Stored data entries
(* ===== verification/ListIter.v ===== *)
(** * The iterator macros of [include/list.h]

    Each macro is a [for] loop around a body. The body is a function on an accumulator and the
    memory of the lists; an entry stands for its node. The [_safe] macros hold the next node
    in [n] before the body runs, so that the body may take the current one off the list. *)
From S2P Require Import Prelude ListHead ListProofs.

Section Iterators.
Context {B : Type}.
Definition body_t : Type := Z → B → lmem → res (B * lmem).

(** [for (; pos != head; pos = step(pos)) body] *)
Fixpoint each (step : lmem → Z → Z) (fuel : nat) (body : body_t) (head pos : Z) (s : B) (m : lmem)
  : res (B * lmem) :=
  match fuel with
  | O => Diverge
  | S fuel =>
      if negb (pos =? head) then
        '(s, m) ← body pos s m; each step fuel body head (step m pos) s m
      else Ret (s, m)
  end.

(** [for (; pos != head; pos = n, n = step(n)) body] *)
Fixpoint each_safe (step : lmem → Z → Z) (fuel : nat) (body : body_t) (head pos n : Z) (s : B)
    (m : lmem) : res (B * lmem) :=
  match fuel with
  | O => Diverge
  | S fuel =>
      if negb (pos =? head) then
        '(s, m) ← body pos s m; each_safe step fuel body head n (step m n) s m
      else Ret (s, m)
  end.

Definition list_for_each fuel (body : body_t) head s m :=
  each next fuel body head (next m head) s m.
Definition list_for_each_prev fuel (body : body_t) head s m :=
  each prev fuel body head (prev m head) s m.
Definition list_for_each_safe fuel (body : body_t) head s m :=
  each_safe next fuel body head (next m head) (next m (next m head)) s m.
Definition list_for_each_prev_safe fuel (body : body_t) head s m :=
  each_safe prev fuel body head (prev m head) (prev m (prev m head)) s m.

(** [list_safe_reset_next(pos, n, member)]: the new [n] *)
Definition list_safe_reset_next (m : lmem) (pos : Z) : Z := list_next_entry m pos.

Definition list_prepare_entry (pos head : Z) : Z := if negb (pos =? NULL) then pos else head.

Definition list_for_each_entry_continue fuel (body : body_t) head pos s m :=
  each list_next_entry fuel body head (list_next_entry m pos) s m.
Definition list_for_each_entry_continue_reverse fuel (body : body_t) head pos s m :=
  each list_prev_entry fuel body head (list_prev_entry m pos) s m.
Definition list_for_each_entry_from fuel (body : body_t) head pos s m :=
  each list_next_entry fuel body head pos s m.
Definition list_for_each_entry_safe fuel (body : body_t) head s m :=
  let pos := list_first_entry m head in
  each_safe list_next_entry fuel body head pos (list_next_entry m pos) s m.
Definition list_for_each_entry_safe_continue fuel (body : body_t) head pos s m :=
  let pos := list_next_entry m pos in
  each_safe list_next_entry fuel body head pos (list_next_entry m pos) s m.
Definition list_for_each_entry_safe_from fuel (body : body_t) head pos s m :=
  each_safe list_next_entry fuel body head pos (list_next_entry m pos) s m.
Definition list_for_each_entry_safe_reverse fuel (body : body_t) head s m :=
  let pos := list_last_entry m head in
  each_safe list_prev_entry fuel body head pos (list_prev_entry m pos) s m.
End Iterators.

(** A body that notes the entry, and one that also deletes it. *)
Definition visit (x : Z) (acc : list Z) (m : lmem) : res (list Z * lmem) := Ret (acc ++ [x], m).
Definition drop_entry (x : Z) (acc : list Z) (m : lmem) : res (list Z * lmem) :=
  Ret (acc ++ [x], list_del x m).

(** ** Walks *)

(** From [pos], [step] goes through [l] to the head. *)
Fixpoint walk (step : Z → Z) (h pos : Z) (l : list Z) : Prop :=
  match l with
  | [] => pos = h
  | x :: l => pos = x ∧ x ≠ h ∧ walk step h (step x) l
  end.

Lemma each_walk step fuel m h l : ∀ pos acc,
  walk (step m) h pos l → (length l < fuel)%nat →
  each step fuel visit h pos acc m = Ret (acc ++ l, m).
Proof.
  revert fuel. induction l as [|x l IH]; intros [|fuel] pos acc Hw Hf; cbn in Hf; try lia; cbn [each].
  - rewrite Hw, Z.eqb_refl, app_nil_r. done.
  - destruct Hw as (->&Hx&Hw). rewrite (proj2 (Z.eqb_neq x h)) by done. cbn [negb mbind res_bind visit].
    rewrite IH by (done || lia). by rewrite <- app_assoc.
Qed.

Lemma walk_forward m W h l1 l2 :
  reps m W → W !! h = Some (l1 ++ l2) → walk (next m) h (first_of h l2) l2.
Proof.
  intros HR. revert l1. induction l2 as [|x l2 IH]; intros l1 H; [done|].
  pose proof (reps_nodup _ _ HR _ _ H) as [Hh _]%NoDup_cons.
  split; [done|]. split; [set_solver|]. destruct (ring_node m h l1 x l2) as [_ ->]; [by apply HR|].
  apply (IH (l1 ++ [x])). by rewrite <- app_assoc.
Qed.

Lemma walk_backward m W h l1 l2 :
  reps m W → W !! h = Some (l1 ++ l2) → walk (prev m) h (last_of h l1) (reverse l1).
Proof.
  intros HR. revert l2. induction l1 as [|x l1 IH] using rev_ind; intros l2 H; [done|].
  pose proof (reps_nodup _ _ HR _ _ H) as [Hh _]%NoDup_cons.
  rewrite last_of_snoc, reverse_snoc. split; [done|]. split; [set_solver|].
  rewrite <- app_assoc in H. cbn in H. destruct (ring_node m h l1 x l2) as [-> _]; [by apply HR|].
  by apply (IH (x :: l2)).
Qed.

(** ** Deleting on the way *)

Lemma drop_entry_sim m W h l1 x l2 :
  reps m W → W !! h = Some (l1 ++ x :: l2) → reps (list_del x m) (<[h := l1 ++ l2]> W).
Proof.
  intros HR H. rewrite <- (w_del_lookup m x h W l1 l2) by done.
  apply list_del_sim; [done|]. exists h, (l1 ++ x :: l2). split; [done|set_solver].
Qed.

Lemma each_safe_forward fuel h l1 l2 : ∀ m W n acc,
  reps m W → W !! h = Some (l1 ++ l2) → (∀ x l, l2 = x :: l → n = first_of h l) →
  (length l2 < fuel)%nat →
  ∃ m', each_safe next fuel drop_entry h (first_of h l2) n acc m = Ret (acc ++ l2, m') ∧
    reps m' (<[h := l1]> W).
Proof.
  revert fuel. induction l2 as [|x l2 IH]; intros [|fuel] m W n acc HR H Hn Hf; cbn in Hf; try lia;
    cbn [each_safe first_of hd].
  { rewrite Z.eqb_refl, app_nil_r. exists m. split; [done|]. rewrite app_nil_r in H.
    by rewrite insert_id. }
  pose proof (reps_nodup _ _ HR _ _ H) as [Hh _]%NoDup_cons.
  rewrite (proj2 (Z.eqb_neq x h)) by set_solver. cbn [negb mbind res_bind drop_entry].
  rewrite (Hn x l2 eq_refl). pose proof (drop_entry_sim m W h l1 x l2 HR H) as HR'.
  destruct (IH fuel _ _ (next (list_del x m) (first_of h l2)) (acc ++ [x]) HR') as (m'&E&Hm').
  - apply lookup_insert_eq.
  - intros y l ->. cbn [first_of hd].
    destruct (ring_node (list_del x m) h l1 y l) as [_ ->]; [|done].
    by apply (reps_ring _ _ HR'), lookup_insert_eq.
  - lia.
  - exists m'. rewrite E, <- app_assoc. split; [done|]. by rewrite insert_insert_eq in Hm'.
Qed.

Lemma each_safe_backward fuel h l1 l2 : ∀ m W n acc,
  reps m W → W !! h = Some (l1 ++ l2) → (∀ x l, l1 = l ++ [x] → n = last_of h l) →
  (length l1 < fuel)%nat →
  ∃ m', each_safe prev fuel drop_entry h (last_of h l1) n acc m = Ret (acc ++ reverse l1, m') ∧
    reps m' (<[h := l2]> W).
Proof.
  revert fuel. induction l1 as [|x l1 IH] using rev_ind; intros [|fuel] m W n acc HR H Hn Hf;
    rewrite ?length_app in Hf; cbn in Hf; try lia; cbn [each_safe].
  { unfold last_of. cbn [List.last]. rewrite Z.eqb_refl, app_nil_r. exists m. split; [done|].
    cbn in H. by rewrite insert_id. }
  pose proof (reps_nodup _ _ HR _ _ H) as [Hh _]%NoDup_cons.
  rewrite last_of_snoc, reverse_snoc, (proj2 (Z.eqb_neq x h)) by set_solver.
  cbn [negb mbind res_bind drop_entry].
  rewrite (Hn x l1 eq_refl). rewrite <- app_assoc in H. cbn in H.
  pose proof (drop_entry_sim m W h l1 x l2 HR H) as HR'.
  destruct (IH fuel _ _ (prev (list_del x m) (last_of h l1)) (acc ++ [x]) HR') as (m'&E&Hm').
  - apply lookup_insert_eq.
  - intros y l ->. rewrite last_of_snoc.
    destruct (ring_node (list_del x m) h l y l2) as [-> _]; [|done].
    apply (reps_ring _ _ HR'). rewrite <- app_assoc. cbn. apply lookup_insert_eq.
  - lia.
  - exists m'. rewrite E, <- app_assoc. split; [done|]. by rewrite insert_insert_eq in Hm'.
Qed.

(** ** Property *)

(** The iterators visit what they say. On a well-formed list each loop returns; forwards and
    backwards it visits all the entries, in order, the [_continue] and [_from] loops those
    behind the given one, with or without it. The [_safe] loops do the same while the body
    deletes every entry it visits: exactly these entries are gone afterwards, and every other
    list is as it was. *)
Theorem list_iterators_visit m W h l1 x l2 fuel :
  reps m W → W !! h = Some (l1 ++ x :: l2) → (length (l1 ++ x :: l2) < fuel)%nat →
  let l := l1 ++ x :: l2 in
  list_for_each fuel visit h [] m = Ret (l, m) ∧
  list_for_each_prev fuel visit h [] m = Ret (reverse l, m) ∧
  list_for_each_entry_continue fuel visit h x [] m = Ret (l2, m) ∧
  list_for_each_entry_continue_reverse fuel visit h x [] m = Ret (reverse l1, m) ∧
  list_for_each_entry_from fuel visit h x [] m = Ret (x :: l2, m) ∧
  (∃ m', list_for_each_safe fuel drop_entry h [] m = Ret (l, m') ∧ reps m' (<[h := []]> W)) ∧
  (∃ m', list_for_each_prev_safe fuel drop_entry h [] m = Ret (reverse l, m') ∧
     reps m' (<[h := []]> W)) ∧
  (∃ m', list_for_each_entry_safe_continue fuel drop_entry h x [] m = Ret (l2, m') ∧
     reps m' (<[h := l1 ++ [x]]> W)) ∧
  (∃ m', list_for_each_entry_safe_from fuel drop_entry h x [] m = Ret (x :: l2, m') ∧
     reps m' (<[h := l1]> W)).
Proof.
  intros HR H Hf. cbn zeta. pose proof (reps_ring _ _ HR _ _ H) as Hr.
  rewrite length_app in Hf. cbn in Hf.
  assert (H2 : W !! h = Some ((l1 ++ [x]) ++ l2)) by by rewrite <- app_assoc.
  assert (H0 : W !! h = Some ((l1 ++ x :: l2) ++ [])) by by rewrite app_nil_r.
  destruct (ring_node m h l1 x l2 Hr) as [Hp Hn].
  assert (Hnext : ∀ la y lb, l1 ++ x :: l2 = la ++ y :: lb → next m y = first_of h lb).
  { intros la y lb E. rewrite E in Hr. apply (ring_node m h la y lb Hr). }
  assert (Hprev : ∀ la y lb, l1 ++ x :: l2 = la ++ y :: lb → prev m y = last_of h la).
  { intros la y lb E. rewrite E in Hr. apply (ring_node m h la y lb Hr). }
  split_and!.
  - unfold list_for_each. rewrite (ring_next m h _ Hr). 
    apply (each_walk next fuel m h (l1 ++ x :: l2) _ []); [|rewrite length_app; cbn; lia].
    by apply (walk_forward m W h []).
  - unfold list_for_each_prev. rewrite (ring_prev m h _ Hr).
    apply (each_walk prev fuel m h (reverse _) _ []); [by apply (walk_backward m W h _ [])|]. rewrite length_reverse, length_app. cbn. lia.
  - unfold list_for_each_entry_continue, list_next_entry at 2. rewrite Hn.
    apply (each_walk next fuel m h l2 _ []); [by apply (walk_forward m W h (l1 ++ [x]))|lia].
  - unfold list_for_each_entry_continue_reverse, list_prev_entry at 2. rewrite Hp.
    apply (each_walk prev fuel m h (reverse l1) _ []); [by apply (walk_backward m W h l1 (x :: l2))|]. rewrite length_reverse. lia.
  - apply (each_walk next fuel m h (x :: l2) _ []); [by apply (walk_forward m W h l1 (x :: l2))|cbn; lia].
  - unfold list_for_each_safe. rewrite (ring_next m h _ Hr).
    apply (each_safe_forward fuel h [] (l1 ++ x :: l2)); [done|done| |rewrite length_app; cbn; lia].
    intros y l E. rewrite E. cbn. by apply (Hnext []).
  - unfold list_for_each_prev_safe. rewrite (ring_prev m h _ Hr).
    apply (each_safe_backward fuel h (l1 ++ x :: l2) []); [done|done| |rewrite length_app; cbn; lia].
    intros y l E. rewrite E, last_of_snoc. by apply (Hprev l y []).
  - unfold list_for_each_entry_safe_continue. cbv zeta. unfold list_next_entry at 2 3 4. rewrite Hn.
    apply (each_safe_forward fuel h (l1 ++ [x]) l2); [done|done| |lia].
    intros y l ->. cbn. apply (Hnext (l1 ++ [x])). by rewrite <- app_assoc.
  - apply (each_safe_forward fuel h l1 (x :: l2)); [done|done| |cbn; lia].
    intros y l [= <- <-]. done.
Qed.

Lemma list_iterators_visit_witness :
  list_for_each_entry_continue 4 visit 100 2 [] demo_lists = Ret ([3], demo_lists) ∧
  ∃ m', list_for_each_safe 4 drop_entry 100 [] demo_lists = Ret ([1; 2; 3], m').
Proof.
  destruct (list_iterators_visit demo_lists {[100 := [1; 2; 3]; 200 := []]} 100 [1] 2 [3] 4)
    as (_&_&E1&_&_&(m'&E2&_)&_); [exact demo_reps|by vm_compute|cbn; lia|].
  split; [exact E1|]. exists m'. exact E2.
Defined.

● **Directions for this task**
Take exactly the lines from the one containing "list_for_each fuel visit" through the one containing "assert (Hprev : ∀" in the data above, and output them with nothing added.

● **Task solution**
  list_for_each fuel visit h [] m = Ret (l, m) ∧
  list_for_each_prev fuel visit h [] m = Ret (reverse l, m) ∧
  list_for_each_entry_continue fuel visit h x [] m = Ret (l2, m) ∧
  list_for_each_entry_continue_reverse fuel visit h x [] m = Ret (reverse l1, m) ∧
  list_for_each_entry_from fuel visit h x [] m = Ret (x :: l2, m) ∧
  (∃ m', list_for_each_safe fuel drop_entry h [] m = Ret (l, m') ∧ reps m' (<[h := []]> W)) ∧
  (∃ m', list_for_each_prev_safe fuel drop_entry h [] m = Ret (reverse l, m') ∧
     reps m' (<[h := []]> W)) ∧
  (∃ m', list_for_each_entry_safe_continue fuel drop_entry h x [] m = Ret (l2, m') ∧
     reps m' (<[h := l1 ++ [x]]> W)) ∧
  (∃ m', list_for_each_entry_safe_from fuel drop_entry h x [] m = Ret (x :: l2, m') ∧
     reps m' (<[h := l1]> W)).
Proof.
  intros HR H Hf. cbn zeta. pose proof (reps_ring _ _ HR _ _ H) as Hr.
  rewrite length_app in Hf. cbn in Hf.
  assert (H2 : W !! h = Some ((l1 ++ [x]) ++ l2)) by by rewrite <- app_assoc.
  assert (H0 : W !! h = Some ((l1 ++ x :: l2) ++ [])) by by rewrite app_nil_r.
  destruct (ring_node m h l1 x l2 Hr) as [Hp Hn].
  assert (Hnext : ∀ la y lb, l1 ++ x :: l2 = la ++ y :: lb → next m y = first_of h lb).
  { intros la y lb E. rewrite E in Hr. apply (ring_node m h la y lb Hr). }
  assert (Hprev : ∀ la y lb, l1 ++ x :: l2 = la ++ y :: lb → prev m y = last_of h la).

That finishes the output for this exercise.